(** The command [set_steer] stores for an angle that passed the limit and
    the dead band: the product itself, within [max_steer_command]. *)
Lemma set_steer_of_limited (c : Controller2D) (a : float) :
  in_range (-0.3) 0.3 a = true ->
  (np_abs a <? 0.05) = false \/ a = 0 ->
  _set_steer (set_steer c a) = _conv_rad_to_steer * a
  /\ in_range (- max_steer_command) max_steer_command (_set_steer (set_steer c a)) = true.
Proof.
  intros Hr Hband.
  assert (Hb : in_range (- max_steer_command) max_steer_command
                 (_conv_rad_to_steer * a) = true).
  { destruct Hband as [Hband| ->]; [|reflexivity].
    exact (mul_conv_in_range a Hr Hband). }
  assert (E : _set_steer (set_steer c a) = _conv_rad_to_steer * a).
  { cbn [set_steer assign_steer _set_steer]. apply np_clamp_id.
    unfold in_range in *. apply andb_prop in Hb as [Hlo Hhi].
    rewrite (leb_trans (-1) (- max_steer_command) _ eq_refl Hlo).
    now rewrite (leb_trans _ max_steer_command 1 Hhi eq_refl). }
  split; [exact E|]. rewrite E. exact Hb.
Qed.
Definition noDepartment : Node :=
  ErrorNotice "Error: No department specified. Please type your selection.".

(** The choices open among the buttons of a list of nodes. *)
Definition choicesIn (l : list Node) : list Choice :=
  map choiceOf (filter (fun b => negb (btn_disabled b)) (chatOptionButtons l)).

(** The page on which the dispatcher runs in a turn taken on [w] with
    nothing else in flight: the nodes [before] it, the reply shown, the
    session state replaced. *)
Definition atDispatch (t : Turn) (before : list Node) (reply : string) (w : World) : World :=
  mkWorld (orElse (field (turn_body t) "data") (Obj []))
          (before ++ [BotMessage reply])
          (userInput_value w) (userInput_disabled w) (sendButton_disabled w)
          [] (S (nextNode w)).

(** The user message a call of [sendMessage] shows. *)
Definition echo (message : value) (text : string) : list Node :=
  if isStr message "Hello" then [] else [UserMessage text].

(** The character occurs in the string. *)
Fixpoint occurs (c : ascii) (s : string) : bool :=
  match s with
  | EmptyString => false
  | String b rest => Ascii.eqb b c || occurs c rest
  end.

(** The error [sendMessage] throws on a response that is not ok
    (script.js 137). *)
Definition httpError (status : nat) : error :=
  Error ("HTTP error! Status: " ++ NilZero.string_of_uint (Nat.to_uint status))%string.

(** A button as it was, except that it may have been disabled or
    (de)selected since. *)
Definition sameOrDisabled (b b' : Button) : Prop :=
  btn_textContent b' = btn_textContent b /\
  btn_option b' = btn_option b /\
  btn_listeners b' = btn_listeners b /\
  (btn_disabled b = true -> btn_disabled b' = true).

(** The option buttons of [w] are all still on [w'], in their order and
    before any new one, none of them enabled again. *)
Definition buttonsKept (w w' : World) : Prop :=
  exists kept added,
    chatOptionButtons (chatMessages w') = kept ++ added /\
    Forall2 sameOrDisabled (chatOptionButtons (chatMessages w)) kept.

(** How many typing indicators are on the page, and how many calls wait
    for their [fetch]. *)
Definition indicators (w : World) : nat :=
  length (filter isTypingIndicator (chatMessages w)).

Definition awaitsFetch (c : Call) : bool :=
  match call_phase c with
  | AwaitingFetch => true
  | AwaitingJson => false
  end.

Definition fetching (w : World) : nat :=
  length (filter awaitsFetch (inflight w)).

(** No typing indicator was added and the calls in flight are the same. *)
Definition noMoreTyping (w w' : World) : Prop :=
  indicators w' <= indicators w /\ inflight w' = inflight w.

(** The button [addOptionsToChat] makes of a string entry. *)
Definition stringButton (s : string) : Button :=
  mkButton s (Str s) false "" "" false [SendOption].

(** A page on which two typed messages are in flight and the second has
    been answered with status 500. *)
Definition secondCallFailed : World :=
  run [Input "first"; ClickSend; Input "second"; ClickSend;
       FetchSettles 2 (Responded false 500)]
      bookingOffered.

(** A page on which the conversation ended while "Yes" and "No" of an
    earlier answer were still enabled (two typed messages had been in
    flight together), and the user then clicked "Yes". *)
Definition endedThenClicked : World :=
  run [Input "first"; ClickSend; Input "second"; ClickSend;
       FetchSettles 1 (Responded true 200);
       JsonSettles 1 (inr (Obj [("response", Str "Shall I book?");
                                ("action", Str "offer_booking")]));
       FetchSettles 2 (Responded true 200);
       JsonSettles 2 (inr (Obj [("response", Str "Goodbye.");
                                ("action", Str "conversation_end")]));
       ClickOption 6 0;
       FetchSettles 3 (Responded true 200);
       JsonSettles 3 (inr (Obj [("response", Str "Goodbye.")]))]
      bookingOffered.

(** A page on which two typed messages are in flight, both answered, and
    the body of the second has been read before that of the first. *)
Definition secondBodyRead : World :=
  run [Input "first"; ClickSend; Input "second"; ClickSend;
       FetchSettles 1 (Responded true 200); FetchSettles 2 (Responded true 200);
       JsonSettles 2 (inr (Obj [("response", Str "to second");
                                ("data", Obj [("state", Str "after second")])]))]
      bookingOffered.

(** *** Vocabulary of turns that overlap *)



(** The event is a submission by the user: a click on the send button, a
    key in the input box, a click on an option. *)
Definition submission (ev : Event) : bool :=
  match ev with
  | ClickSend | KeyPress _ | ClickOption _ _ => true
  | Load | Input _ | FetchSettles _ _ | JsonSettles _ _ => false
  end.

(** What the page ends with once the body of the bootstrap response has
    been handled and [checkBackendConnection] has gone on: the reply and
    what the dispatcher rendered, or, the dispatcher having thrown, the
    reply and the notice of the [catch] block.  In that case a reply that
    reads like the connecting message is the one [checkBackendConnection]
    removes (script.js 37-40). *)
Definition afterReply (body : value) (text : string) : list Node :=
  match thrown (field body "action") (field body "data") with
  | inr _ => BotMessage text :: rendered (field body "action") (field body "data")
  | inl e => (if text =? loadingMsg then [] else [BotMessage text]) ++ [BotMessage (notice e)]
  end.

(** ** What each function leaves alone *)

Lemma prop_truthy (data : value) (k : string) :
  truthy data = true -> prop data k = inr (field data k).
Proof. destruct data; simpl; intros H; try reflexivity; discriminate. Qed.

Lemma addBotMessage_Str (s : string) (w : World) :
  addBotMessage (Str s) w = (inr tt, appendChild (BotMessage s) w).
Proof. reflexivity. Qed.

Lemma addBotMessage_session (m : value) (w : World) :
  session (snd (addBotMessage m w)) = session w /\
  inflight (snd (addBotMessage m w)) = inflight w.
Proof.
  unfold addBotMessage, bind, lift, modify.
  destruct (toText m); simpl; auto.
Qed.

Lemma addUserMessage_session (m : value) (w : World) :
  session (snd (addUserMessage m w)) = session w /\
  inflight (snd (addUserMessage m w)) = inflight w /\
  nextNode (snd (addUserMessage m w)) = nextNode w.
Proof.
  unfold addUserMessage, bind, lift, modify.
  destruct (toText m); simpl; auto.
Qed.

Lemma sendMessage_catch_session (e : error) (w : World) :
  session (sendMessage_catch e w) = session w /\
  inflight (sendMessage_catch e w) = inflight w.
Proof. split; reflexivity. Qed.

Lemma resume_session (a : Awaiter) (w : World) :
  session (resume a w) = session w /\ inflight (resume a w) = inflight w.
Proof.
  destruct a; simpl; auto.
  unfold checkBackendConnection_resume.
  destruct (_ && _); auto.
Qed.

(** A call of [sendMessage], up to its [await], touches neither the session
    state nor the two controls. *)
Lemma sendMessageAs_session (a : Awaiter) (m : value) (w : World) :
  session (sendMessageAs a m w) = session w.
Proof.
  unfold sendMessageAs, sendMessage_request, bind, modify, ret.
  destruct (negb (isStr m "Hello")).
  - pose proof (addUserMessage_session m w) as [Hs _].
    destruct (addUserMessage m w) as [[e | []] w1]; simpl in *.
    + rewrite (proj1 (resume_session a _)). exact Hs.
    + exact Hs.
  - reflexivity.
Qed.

...

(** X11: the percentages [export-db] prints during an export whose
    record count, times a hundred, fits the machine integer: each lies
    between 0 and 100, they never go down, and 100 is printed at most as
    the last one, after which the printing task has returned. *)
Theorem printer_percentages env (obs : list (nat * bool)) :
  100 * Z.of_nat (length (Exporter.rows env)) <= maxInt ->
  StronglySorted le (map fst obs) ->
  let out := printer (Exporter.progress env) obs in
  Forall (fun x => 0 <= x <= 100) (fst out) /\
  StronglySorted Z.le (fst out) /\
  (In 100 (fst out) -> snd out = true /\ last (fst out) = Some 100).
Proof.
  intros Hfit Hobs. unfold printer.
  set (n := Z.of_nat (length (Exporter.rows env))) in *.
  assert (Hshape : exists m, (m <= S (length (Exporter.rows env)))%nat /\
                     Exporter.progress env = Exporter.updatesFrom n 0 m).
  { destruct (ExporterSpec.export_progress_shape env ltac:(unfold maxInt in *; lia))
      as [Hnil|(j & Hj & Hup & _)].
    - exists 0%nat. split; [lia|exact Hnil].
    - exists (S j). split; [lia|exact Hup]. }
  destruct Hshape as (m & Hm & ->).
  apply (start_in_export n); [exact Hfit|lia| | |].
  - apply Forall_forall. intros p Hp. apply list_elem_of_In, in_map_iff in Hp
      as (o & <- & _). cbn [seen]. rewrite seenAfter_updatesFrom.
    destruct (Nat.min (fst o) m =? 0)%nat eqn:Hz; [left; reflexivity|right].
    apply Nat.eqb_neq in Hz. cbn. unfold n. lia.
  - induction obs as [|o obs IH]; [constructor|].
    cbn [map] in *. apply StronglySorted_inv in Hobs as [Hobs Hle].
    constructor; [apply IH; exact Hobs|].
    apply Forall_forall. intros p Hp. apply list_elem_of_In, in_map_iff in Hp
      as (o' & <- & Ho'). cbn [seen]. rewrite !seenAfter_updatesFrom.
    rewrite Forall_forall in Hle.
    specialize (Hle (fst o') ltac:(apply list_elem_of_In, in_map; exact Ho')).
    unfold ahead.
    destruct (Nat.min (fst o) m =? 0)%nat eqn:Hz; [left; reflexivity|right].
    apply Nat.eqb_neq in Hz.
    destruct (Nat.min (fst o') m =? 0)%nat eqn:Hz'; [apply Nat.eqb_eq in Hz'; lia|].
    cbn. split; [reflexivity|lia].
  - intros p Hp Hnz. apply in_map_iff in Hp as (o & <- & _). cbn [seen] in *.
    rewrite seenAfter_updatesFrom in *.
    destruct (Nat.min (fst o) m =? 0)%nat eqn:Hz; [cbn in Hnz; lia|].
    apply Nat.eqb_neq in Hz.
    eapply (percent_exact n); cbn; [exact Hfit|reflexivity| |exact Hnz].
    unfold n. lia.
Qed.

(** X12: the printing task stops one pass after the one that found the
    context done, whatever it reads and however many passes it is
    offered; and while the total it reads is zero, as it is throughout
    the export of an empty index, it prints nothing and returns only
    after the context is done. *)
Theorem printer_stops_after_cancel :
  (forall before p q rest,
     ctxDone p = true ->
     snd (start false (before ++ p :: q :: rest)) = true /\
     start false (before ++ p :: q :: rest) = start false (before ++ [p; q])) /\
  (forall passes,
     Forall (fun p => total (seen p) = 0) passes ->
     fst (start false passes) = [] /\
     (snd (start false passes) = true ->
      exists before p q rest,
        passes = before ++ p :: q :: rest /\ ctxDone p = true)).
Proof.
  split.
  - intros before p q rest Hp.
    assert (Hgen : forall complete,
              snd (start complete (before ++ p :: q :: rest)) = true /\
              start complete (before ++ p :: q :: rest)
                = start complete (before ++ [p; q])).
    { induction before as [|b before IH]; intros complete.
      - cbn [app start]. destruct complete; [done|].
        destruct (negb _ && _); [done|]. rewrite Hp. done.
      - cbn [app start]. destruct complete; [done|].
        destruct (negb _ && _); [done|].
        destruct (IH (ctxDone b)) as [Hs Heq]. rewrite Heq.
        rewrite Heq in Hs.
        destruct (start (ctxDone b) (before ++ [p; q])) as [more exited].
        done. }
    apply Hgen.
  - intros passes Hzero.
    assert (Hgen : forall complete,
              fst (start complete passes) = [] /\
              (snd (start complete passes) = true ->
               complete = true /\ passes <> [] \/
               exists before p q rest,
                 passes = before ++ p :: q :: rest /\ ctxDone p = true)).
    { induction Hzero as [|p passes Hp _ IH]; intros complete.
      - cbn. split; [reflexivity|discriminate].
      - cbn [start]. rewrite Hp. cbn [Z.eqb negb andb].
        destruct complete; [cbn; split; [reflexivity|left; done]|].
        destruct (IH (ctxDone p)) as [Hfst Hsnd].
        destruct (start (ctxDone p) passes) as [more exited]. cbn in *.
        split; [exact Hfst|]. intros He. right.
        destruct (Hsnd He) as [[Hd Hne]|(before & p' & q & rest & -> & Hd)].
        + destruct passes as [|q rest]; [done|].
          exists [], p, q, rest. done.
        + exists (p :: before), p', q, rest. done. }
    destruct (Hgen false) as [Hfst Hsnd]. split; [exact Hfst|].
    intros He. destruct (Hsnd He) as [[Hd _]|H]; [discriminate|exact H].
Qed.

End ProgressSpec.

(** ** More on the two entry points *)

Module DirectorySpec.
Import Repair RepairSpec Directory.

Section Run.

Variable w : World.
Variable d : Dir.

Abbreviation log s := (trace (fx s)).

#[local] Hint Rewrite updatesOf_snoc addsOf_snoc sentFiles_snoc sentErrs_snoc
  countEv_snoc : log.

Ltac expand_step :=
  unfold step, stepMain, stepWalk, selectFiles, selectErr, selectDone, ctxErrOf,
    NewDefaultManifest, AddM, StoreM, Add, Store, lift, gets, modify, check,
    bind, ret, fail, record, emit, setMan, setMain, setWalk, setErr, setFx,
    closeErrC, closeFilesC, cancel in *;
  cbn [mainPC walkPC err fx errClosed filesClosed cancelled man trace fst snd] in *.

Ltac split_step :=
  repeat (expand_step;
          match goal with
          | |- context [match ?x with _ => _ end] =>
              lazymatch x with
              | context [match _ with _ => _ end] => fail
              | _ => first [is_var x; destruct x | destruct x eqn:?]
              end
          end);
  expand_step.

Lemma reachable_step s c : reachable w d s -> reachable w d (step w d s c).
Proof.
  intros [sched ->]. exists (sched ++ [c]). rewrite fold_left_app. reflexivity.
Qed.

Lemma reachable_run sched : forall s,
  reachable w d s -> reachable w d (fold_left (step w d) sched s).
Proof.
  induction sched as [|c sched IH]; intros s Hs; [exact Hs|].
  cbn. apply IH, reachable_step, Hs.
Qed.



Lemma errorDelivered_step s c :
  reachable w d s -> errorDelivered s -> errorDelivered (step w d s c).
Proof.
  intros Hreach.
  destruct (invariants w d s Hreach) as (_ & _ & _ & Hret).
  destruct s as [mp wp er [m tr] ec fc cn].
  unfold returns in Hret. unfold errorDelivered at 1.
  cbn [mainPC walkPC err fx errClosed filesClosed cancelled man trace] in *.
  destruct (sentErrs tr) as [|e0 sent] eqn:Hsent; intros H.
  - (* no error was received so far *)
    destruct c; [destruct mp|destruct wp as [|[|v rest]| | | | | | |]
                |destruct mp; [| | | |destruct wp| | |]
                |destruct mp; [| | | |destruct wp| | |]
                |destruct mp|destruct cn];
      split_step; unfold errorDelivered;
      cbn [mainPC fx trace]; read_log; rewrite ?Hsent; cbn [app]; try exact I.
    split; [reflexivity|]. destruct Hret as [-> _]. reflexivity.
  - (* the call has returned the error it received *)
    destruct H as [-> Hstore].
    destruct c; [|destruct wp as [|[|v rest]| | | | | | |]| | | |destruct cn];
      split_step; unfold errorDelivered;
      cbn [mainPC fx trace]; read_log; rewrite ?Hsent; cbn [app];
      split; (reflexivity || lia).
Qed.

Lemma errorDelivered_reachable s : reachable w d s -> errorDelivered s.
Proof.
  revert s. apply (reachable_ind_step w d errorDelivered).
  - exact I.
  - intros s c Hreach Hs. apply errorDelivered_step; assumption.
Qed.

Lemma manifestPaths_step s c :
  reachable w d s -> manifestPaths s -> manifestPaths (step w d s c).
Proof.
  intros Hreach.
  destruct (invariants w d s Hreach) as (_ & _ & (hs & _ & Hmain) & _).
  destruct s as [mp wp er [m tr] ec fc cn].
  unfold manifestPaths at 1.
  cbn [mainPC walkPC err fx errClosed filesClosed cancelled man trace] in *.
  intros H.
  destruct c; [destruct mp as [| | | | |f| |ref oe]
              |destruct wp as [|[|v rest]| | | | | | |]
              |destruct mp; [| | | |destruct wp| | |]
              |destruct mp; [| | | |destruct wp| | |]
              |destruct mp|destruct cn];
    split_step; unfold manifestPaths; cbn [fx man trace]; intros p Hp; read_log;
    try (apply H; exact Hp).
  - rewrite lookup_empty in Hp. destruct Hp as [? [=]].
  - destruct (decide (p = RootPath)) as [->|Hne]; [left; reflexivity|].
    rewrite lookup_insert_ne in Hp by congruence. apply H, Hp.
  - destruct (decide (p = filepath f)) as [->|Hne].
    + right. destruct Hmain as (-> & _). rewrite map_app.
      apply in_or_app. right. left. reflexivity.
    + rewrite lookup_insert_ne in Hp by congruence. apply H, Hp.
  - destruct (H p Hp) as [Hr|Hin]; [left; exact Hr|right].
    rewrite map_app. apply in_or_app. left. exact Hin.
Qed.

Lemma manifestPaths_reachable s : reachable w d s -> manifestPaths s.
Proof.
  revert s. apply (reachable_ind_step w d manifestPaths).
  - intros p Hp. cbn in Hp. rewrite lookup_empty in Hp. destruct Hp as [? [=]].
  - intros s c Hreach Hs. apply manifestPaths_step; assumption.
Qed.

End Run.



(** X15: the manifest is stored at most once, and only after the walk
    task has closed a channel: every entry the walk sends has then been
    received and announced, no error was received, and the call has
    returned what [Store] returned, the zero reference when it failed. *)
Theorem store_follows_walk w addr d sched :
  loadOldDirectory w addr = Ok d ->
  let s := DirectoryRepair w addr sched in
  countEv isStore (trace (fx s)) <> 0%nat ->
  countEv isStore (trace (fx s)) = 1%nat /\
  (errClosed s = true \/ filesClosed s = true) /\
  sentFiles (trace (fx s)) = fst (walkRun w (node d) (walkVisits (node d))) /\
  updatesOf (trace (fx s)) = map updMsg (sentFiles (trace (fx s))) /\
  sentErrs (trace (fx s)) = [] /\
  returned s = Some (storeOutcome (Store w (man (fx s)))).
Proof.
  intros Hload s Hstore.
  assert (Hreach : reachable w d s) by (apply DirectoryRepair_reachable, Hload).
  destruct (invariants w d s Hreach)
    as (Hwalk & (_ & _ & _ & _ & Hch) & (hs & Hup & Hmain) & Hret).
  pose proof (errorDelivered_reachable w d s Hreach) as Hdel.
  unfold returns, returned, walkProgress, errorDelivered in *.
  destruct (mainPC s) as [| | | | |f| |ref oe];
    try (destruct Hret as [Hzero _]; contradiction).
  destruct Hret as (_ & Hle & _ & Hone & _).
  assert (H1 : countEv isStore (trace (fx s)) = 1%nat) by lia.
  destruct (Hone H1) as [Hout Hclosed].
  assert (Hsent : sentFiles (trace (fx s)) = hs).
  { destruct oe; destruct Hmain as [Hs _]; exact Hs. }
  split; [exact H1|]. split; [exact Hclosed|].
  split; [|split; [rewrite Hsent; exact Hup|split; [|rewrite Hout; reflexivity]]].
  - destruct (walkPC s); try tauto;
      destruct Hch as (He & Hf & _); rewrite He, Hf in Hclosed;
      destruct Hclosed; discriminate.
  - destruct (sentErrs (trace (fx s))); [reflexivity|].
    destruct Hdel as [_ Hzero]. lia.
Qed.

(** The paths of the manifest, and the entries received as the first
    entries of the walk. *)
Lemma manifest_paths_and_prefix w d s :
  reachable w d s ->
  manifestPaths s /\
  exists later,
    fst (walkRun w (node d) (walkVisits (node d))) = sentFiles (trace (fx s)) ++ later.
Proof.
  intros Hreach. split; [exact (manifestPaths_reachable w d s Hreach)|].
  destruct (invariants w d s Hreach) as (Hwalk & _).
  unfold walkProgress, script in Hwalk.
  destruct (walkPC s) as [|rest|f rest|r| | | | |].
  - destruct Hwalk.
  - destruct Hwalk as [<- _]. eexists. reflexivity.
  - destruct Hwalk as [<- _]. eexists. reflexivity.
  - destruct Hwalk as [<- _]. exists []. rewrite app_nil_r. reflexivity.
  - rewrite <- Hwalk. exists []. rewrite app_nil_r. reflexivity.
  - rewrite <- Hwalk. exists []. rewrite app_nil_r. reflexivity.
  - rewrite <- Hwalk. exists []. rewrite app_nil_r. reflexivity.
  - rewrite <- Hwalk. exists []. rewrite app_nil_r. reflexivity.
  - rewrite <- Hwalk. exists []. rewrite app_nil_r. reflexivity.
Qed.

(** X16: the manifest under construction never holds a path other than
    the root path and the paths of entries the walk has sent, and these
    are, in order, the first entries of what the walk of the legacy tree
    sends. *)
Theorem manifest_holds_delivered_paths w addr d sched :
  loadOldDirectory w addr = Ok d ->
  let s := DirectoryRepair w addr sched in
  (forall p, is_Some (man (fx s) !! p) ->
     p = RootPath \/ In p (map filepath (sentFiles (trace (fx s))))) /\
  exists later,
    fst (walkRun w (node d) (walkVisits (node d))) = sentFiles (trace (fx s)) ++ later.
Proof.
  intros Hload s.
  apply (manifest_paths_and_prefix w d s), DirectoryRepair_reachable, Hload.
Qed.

• Task directions: Look through the records above for the word "Hshape" and state how many lines contain it, giving the number alone.

• Result below: 2